Data Block Start

(* ===== verification/TxnLatch.v ===== *)
(** * The latches of many buckets

    [Latch] verifies the latch of one bucket; a transaction holds the latches of
    several buckets of several tables.  Here the ghost state of a thread is a
    latch state for every bucket and a count of barrier registrations for every
    engine; programs on one bucket keep their triples ([wp_at]), and the methods
    of [TxnKeyEntries] are proved against them. *)

From stdpp Require Import base list numbers option tactics relations sorting.
From Stdlib Require Import ZArith Lia Bool.
From S2P Require Import Prelude Atomic Bucket Latch Index Resize Txn TxnPlan.
Local Open Scope prog_scope.

Module Latches.
Import Index Resize Txn Txn.LockTable Txn.KeyEntries.

#[local] Existing Instance Latch.lloc_eq_dec.

Abbreviation bkey := (Z * Z * bref)%type.

(** ** Ghost state and invariant *)

Record ghost : Type := mkGhost { latches : bkey -> Latch.ghost; tickets : Z -> Z }.

Definition fupd {K V} `{EqDecision K} (f : K -> V) (k : K) (v : V) (k' : K) : V :=
  if decide (k = k') then v else f k'.

Lemma fupd_eq {K V} `{EqDecision K} (f : K -> V) k v : fupd f k v k = v.
Proof. unfold fupd. by rewrite decide_True. Qed.
Lemma fupd_ne {K V} `{EqDecision K} (f : K -> V) k k' v : k <> k' -> fupd f k v k' = f k'.
Proof. intros. unfold fupd. by rewrite decide_False. Qed.

Definition view (k : bkey) (m : mem tloc) : mem Latch.lloc := fun l => m (at_bucket k l).

Record Inv (m : mem tloc) (gs : list ghost) : Prop := {
  inv_latch : forall k, Latch.Inv (view k m) ((fun g => latches g k) <$> gs);
  inv_tickets : forall e, m (Engine e ActiveTxns) = wrap 64 (zsum (fun g => tickets g e) gs)
}.

Abbreviation wpt := (wp Inv).

Lemma at_bucket_inj k k' l l' : at_bucket k l = at_bucket k' l' -> k = k' /\ l = l'.
Proof. destruct k as [[??]?], k' as [[??]?], l, l'; cbn; intros; by simplify_eq. Qed.

Lemma view_upd_eq k m l v l' : view k (upd m (at_bucket k l) v) l' = upd (view k m) l v l'.
Proof.
  unfold view, upd. do 2 case_decide; try done; [|by subst].
  by destruct (at_bucket_inj _ _ _ _ H) as [_ ?].
Qed.

Lemma view_upd_ne k k' m l v l' : k <> k' -> view k' (upd m (at_bucket k l) v) l' = view k' m l'.
Proof. intros Hne. apply (upd_ne m). intros E. by destruct (at_bucket_inj _ _ _ _ E). Qed.

(** One action on bucket [k] moves the ghost of the thread there only. *)
Lemma inv_at m m' gs i G k h :
  Inv m gs -> gs !! i = Some G ->
  (forall k' l, k <> k' -> view k' m' l = view k' m l) ->
  (forall e, m' (Engine e ActiveTxns) = m (Engine e ActiveTxns)) ->
  Latch.Inv (view k m') (<[i := h]> ((fun g => latches g k) <$> gs)) ->
  Inv m' (<[i := mkGhost (fupd (latches G) k h) (tickets G)]> gs).
Proof.
  intros [I1 I2] Hi Hv Ht Hk. constructor.
  - intros k'. rewrite list_fmap_insert. cbn [latches]. destruct (decide (k = k')) as [<-|Hne].
    + by rewrite fupd_eq.
    + rewrite fupd_ne, list_insert_id by (rewrite ?list_lookup_fmap, ?Hi; done).
      eapply Latch.Inv_ext; [|apply I1]. intros l. by rewrite Hv.
  - intros e. rewrite Ht, I2, (zsum_insert _ _ _ _ _ Hi). cbn [tickets]. f_equal. lia.
Qed.

(** A step of a program on bucket [k]. *)
Lemma inv_at_upd m gs i G k l v h :
  Inv m gs -> gs !! i = Some G ->
  Latch.Inv (upd (view k m) l v) (<[i := h]> ((fun g => latches g k) <$> gs)) ->
  Inv (upd m (at_bucket k l) v) (<[i := mkGhost (fupd (latches G) k h) (tickets G)]> gs).
Proof.
  intros HI Hi Hk. eapply inv_at; [done..| | |].
  - intros. by apply view_upd_ne.
  - intros e. apply upd_ne. by destruct l.
  - eapply Latch.Inv_ext; [|exact Hk]. intros l'. by rewrite view_upd_eq.
Qed.

(** ** Programs on one bucket *)

(** The ghost [H] is [G] with [h] at [k]. *)
Definition moved (G : ghost) (k : bkey) (h : Latch.ghost) (H : ghost) : Prop :=
  (forall k', latches H k' = fupd (latches G) k h k') /\ (forall e, tickets H e = tickets G e).

Lemma moved_moved G k h h' H :
  moved (mkGhost (fupd (latches G) k h) (tickets G)) k h' H -> moved G k h' H.
Proof.
  intros [H1 H2]. split; [|done]. intros k'. rewrite H1. cbn [latches]. unfold fupd. by case_decide.
Qed.

Lemma wp_at {A} k (p : prog Latch.lloc A) G Q :
  wp Latch.Inv p (latches G k) Q ->
  wpt (relocate (at_bucket k) p) G (fun a H => exists h, Q a h /\ moved G k h H).
Proof.
  revert G. induction p as [a|l c IH|l v c IH|w l old new c IH|l f c IH]; intros G Hp; cbn [relocate wp] in *.
  { exists (latches G k). split; [done|]. split; [|done]. intros k'. unfold fupd. by case_decide; subst. }
  all: intros m gs i HI Hi; specialize (Hp (view k m) _ i (inv_latch _ _ HI k)
         ltac:(by rewrite list_lookup_fmap, Hi)); unfold guar in *.
  all: assert (Hnext : forall h B (q : prog _ B) R, wpt q (mkGhost (fupd (latches G) k h) (tickets G))
         (fun a H => exists h', R a h' /\ moved (mkGhost (fupd (latches G) k h) (tickets G)) k h' H) ->
         wpt q (mkGhost (fupd (latches G) k h) (tickets G)) (fun a H => exists h', R a h' /\ moved G k h' H))
    by (intros h B q R; apply wp_mono; intros a H (h' & ? & Hm); eauto using moved_moved).
  - destruct Hp as (h & Hg & Hp). exists (mkGhost (fupd (latches G) k h) (tickets G)). split.
    + by eapply inv_at.
    + apply Hnext, IH. cbn [latches]. by rewrite fupd_eq.
  - destruct Hp as (h & Hg & Hp). exists (mkGhost (fupd (latches G) k h) (tickets G)). split.
    + by apply inv_at_upd.
    + apply Hnext, IH. cbn [latches]. by rewrite fupd_eq.
  - destruct Hp as [Hok Hfail]. split.
    + intros E. destruct (Hok E) as (h & Hg & Hp). eexists (mkGhost (fupd (latches G) k h) (tickets G)). split.
      * by apply inv_at_upd.
      * apply Hnext, IH. cbn [latches]. by rewrite fupd_eq.
    + intros E. destruct (Hfail E) as (h & Hg & Hp). exists (mkGhost (fupd (latches G) k h) (tickets G)). split.
      * by eapply inv_at.
      * apply Hnext, IH. cbn [latches]. by rewrite fupd_eq.
  - destruct Hp as (h & Hg & Hp). exists (mkGhost (fupd (latches G) k h) (tickets G)). split.
    + by apply inv_at_upd.
    + apply Hnext, IH. cbn [latches]. by rewrite fupd_eq.
Qed.

(** Cells that are no latch word, no mark and no counter of transactions. *)
Definition Free (l : tloc) : Prop :=
  match l with
  | Engine _ (TableCell _ (Slot _ i)) => i <> Bucket.OVERFLOW_INDEX
  | Engine _ ActiveTxns | Inside _ _ => False
  | _ => True
  end.

Lemma inv_free m gs l v : Inv m gs -> Free l -> Inv (upd m l v) gs.
Proof.
  intros [I1 I2] Hl. constructor.
  - intros k. destruct (I1 k) as [J1 J2 J3 J4 J5].
    assert (Ew : Latch.word (view k (upd m l v)) = Latch.word (view k m)).
    { unfold Latch.word, view. apply upd_ne. intros ->. by destruct k as [[]]. }
    assert (Ef : forall t, view k (upd m l v) (Latch.Flag t) = view k m (Latch.Flag t)).
    { intros t. apply (upd_ne m). by intros ->. }
    constructor; rewrite ?Ew; try done. intros i g Hi. rewrite Ef. by apply J5.
  - intros e. rewrite upd_ne; [done|]. by intros ->.
Qed.

Lemma wp_free {A} (p : prog tloc A) G : writes Free p -> wpt p G (fun _ H => H = G).
Proof. apply wp_frame. intros. by apply inv_free. Qed.

(** ** What a thread owns *)

(** Thread [t] is in latch state [f k] at every bucket [k], with no mark raised,
    and registered [n e] times with engine [e]. *)
Definition owns (t : nat) (f : bkey -> Latch.lstate) (n : Z -> Z) (G : ghost) : Prop :=
  (forall k, latches G k = Latch.mkGhost t (f k) 0) /\ (forall e, tickets G e = n e).

Lemma owns_ext t f f' n n' G :
  owns t f n G -> (forall k, f k = f' k) -> (forall e, n e = n' e) -> owns t f' n' G.
Proof. intros [H1 H2] Hf Hn. split; intros; by rewrite <- ?Hf, <- ?Hn. Qed.

(** Triples of fallible programs: nothing is said where they do not return. *)
Definition wpo {A} (p : tprog A) (G : ghost) (Q : A -> ghost -> Prop) : Prop :=
  wpt p G (fun r H => match r with Done a => Q a H | _ => True end).

Lemma wpo_bind {A B} (p : tprog A) (f : A -> tprog B) G Q :
  wpo p G (fun a H => wpo (f a) H Q) -> wpo (obind p f) G Q.
Proof. intros Hp. apply wp_bind. eapply wp_mono; [|exact Hp]. by intros [] H. Qed.

Lemma wpo_mono {A} (p : tprog A) G (Q R : A -> ghost -> Prop) :
  (forall a h, Q a h -> R a h) -> wpo p G Q -> wpo p G R.
Proof. intros HQR. apply wp_mono. intros [] H; auto. Qed.

Lemma wpo_lift {A} (p : prog tloc A) G Q : wpt p G Q -> wpo (lift p) G Q.
Proof. intros Hp. apply wp_bind. exact Hp. Qed.

Lemma wpo_let {A B} (p : prog tloc A) (f : A -> tprog B) G Q :
  wpt p G (fun a H => wpo (f a) H Q) -> wpo (let* a := p in f a) G Q.
Proof. apply wp_bind. Qed.

(** ** One slot *)

Definition slot_key (ix : PinnedIndex) (s : LockPlanSlot) : bkey := bucket_cells ix (bucket s).
Definition slot_state (s : LockPlanSlot) : Latch.lstate :=
  if exclusive s then Latch.Excl else Latch.Shared.

Lemma owns_moved t f n G k st H :
  owns t f n G -> moved G k (Latch.mkGhost t st 0) H -> owns t (fupd f k st) n H.
Proof.
  intros [H1 H2] [M1 M2]. split.
  - intros k'. rewrite M1. unfold fupd. by case_decide.
  - intros e. by rewrite M2.
Qed.

Lemma wp_try_shared t f n G ix b :
  owns t f n G -> f (bucket_cells ix b) = Latch.Idle ->
  wpt (try_lock_shared ix b) G (fun ok H =>
    owns t (if (ok : bool) then fupd f (bucket_cells ix b) Latch.Shared else f) n H).
Proof.
  intros Ho Hf. eapply wp_mono; [|apply wp_at].
  2: { rewrite (proj1 Ho), Hf. apply Latch.wp_lock_shared. }
  intros ok H (h & -> & Hm). pose proof (owns_moved _ _ _ _ _ _ _ Ho Hm) as Hn. destruct ok; [done|].
  eapply owns_ext; [exact Hn| |done]. intros k. unfold fupd. case_decide; congruence.
Qed.

Lemma wp_bucket_unlock_shared t f n G ix b :
  owns t f n G -> f (bucket_cells ix b) = Latch.Shared ->
  wpt (unlock_shared ix b) G (fun _ H => owns t (fupd f (bucket_cells ix b) Latch.Idle) n H).
Proof.
  intros Ho Hf. eapply wp_mono; [|apply wp_at].
  2: { rewrite (proj1 Ho), Hf. apply Latch.wp_unlock_shared. }
  intros ok H (h & -> & Hm). by eapply owns_moved.
Qed.

Lemma wp_bucket_unlock_exclusive t f n G ix b :
  owns t f n G -> f (bucket_cells ix b) = Latch.Excl ->
  wpt (unlock_exclusive ix b) G (fun _ H => owns t (fupd f (bucket_cells ix b) Latch.Idle) n H).
Proof.
  intros Ho Hf. eapply wp_mono; [|apply wp_at].
  2: { rewrite (proj1 Ho), Hf. apply Latch.wp_unlock_exclusive. }
  intros ok H (h & -> & Hm). by eapply owns_moved.
Qed.

Lemma wp_take_slot t f n G fuel ix s :
  owns t f n G -> f (slot_key ix s) = Latch.Idle ->
  wpo (take_slot fuel ix s) G (fun ok H =>
    owns t (if (ok : bool) then fupd f (slot_key ix s) (slot_state s) else f) n H).
Proof.
  intros Ho Hf. unfold take_slot, slot_state. destruct (exclusive s).
  - apply wpo_let. eapply wp_mono; [|apply wp_at].
    2: { unfold slot_key in Hf. rewrite (proj1 Ho), Hf. apply Latch.wp_try_lock_exclusive. }
    intros r H (h & -> & Hm). pose proof (owns_moved _ _ _ _ _ _ _ Ho Hm) as Hn.
    destruct r as [[]|]; [exact Hn| |done]. eapply owns_ext; [exact Hn| |done].
    intros k. cbn [Latch.after_excl]. unfold fupd, slot_key in *. case_decide; congruence.
  - apply wpo_lift. by apply wp_try_shared.
Qed.

Lemma wp_drop_slot t f n G ix s :
  owns t f n G -> f (slot_key ix s) = slot_state s ->
  wpt (drop_slot ix s) G (fun _ H => owns t (fupd f (slot_key ix s) Latch.Idle) n H).
Proof.
  intros Ho Hf. unfold drop_slot, slot_state in *.
  destruct (exclusive s); [by apply wp_bucket_unlock_exclusive|by apply wp_bucket_unlock_shared].
Qed.

End Latches.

Data Block End

◆ To do ◆
Begin at the first line of the records above and restate each line word for word, stopping after the line with "Abbreviation wpt := (wp Inv).".

◆ Answer for the task ◆
(* ===== verification/TxnLatch.v ===== *)
(** * The latches of many buckets

    [Latch] verifies the latch of one bucket; a transaction holds the latches of
    several buckets of several tables.  Here the ghost state of a thread is a
    latch state for every bucket and a count of barrier registrations for every
    engine; programs on one bucket keep their triples ([wp_at]), and the methods
    of [TxnKeyEntries] are proved against them. *)

From stdpp Require Import base list numbers option tactics relations sorting.
From Stdlib Require Import ZArith Lia Bool.
From S2P Require Import Prelude Atomic Bucket Latch Index Resize Txn TxnPlan.
Local Open Scope prog_scope.

Module Latches.
Import Index Resize Txn Txn.LockTable Txn.KeyEntries.

#[local] Existing Instance Latch.lloc_eq_dec.

Abbreviation bkey := (Z * Z * bref)%type.

(** ** Ghost state and invariant *)

Record ghost : Type := mkGhost { latches : bkey -> Latch.ghost; tickets : Z -> Z }.

Definition fupd {K V} `{EqDecision K} (f : K -> V) (k : K) (v : V) (k' : K) : V :=
  if decide (k = k') then v else f k'.

Lemma fupd_eq {K V} `{EqDecision K} (f : K -> V) k v : fupd f k v k = v.
Proof. unfold fupd. by rewrite decide_True. Qed.
Lemma fupd_ne {K V} `{EqDecision K} (f : K -> V) k k' v : k <> k' -> fupd f k v k' = f k'.
Proof. intros. unfold fupd. by rewrite decide_False. Qed.

Definition view (k : bkey) (m : mem tloc) : mem Latch.lloc := fun l => m (at_bucket k l).

Record Inv (m : mem tloc) (gs : list ghost) : Prop := {
  inv_latch : forall k, Latch.Inv (view k m) ((fun g => latches g k) <$> gs);
  inv_tickets : forall e, m (Engine e ActiveTxns) = wrap 64 (zsum (fun g => tickets g e) gs)
}.

Abbreviation wpt := (wp Inv).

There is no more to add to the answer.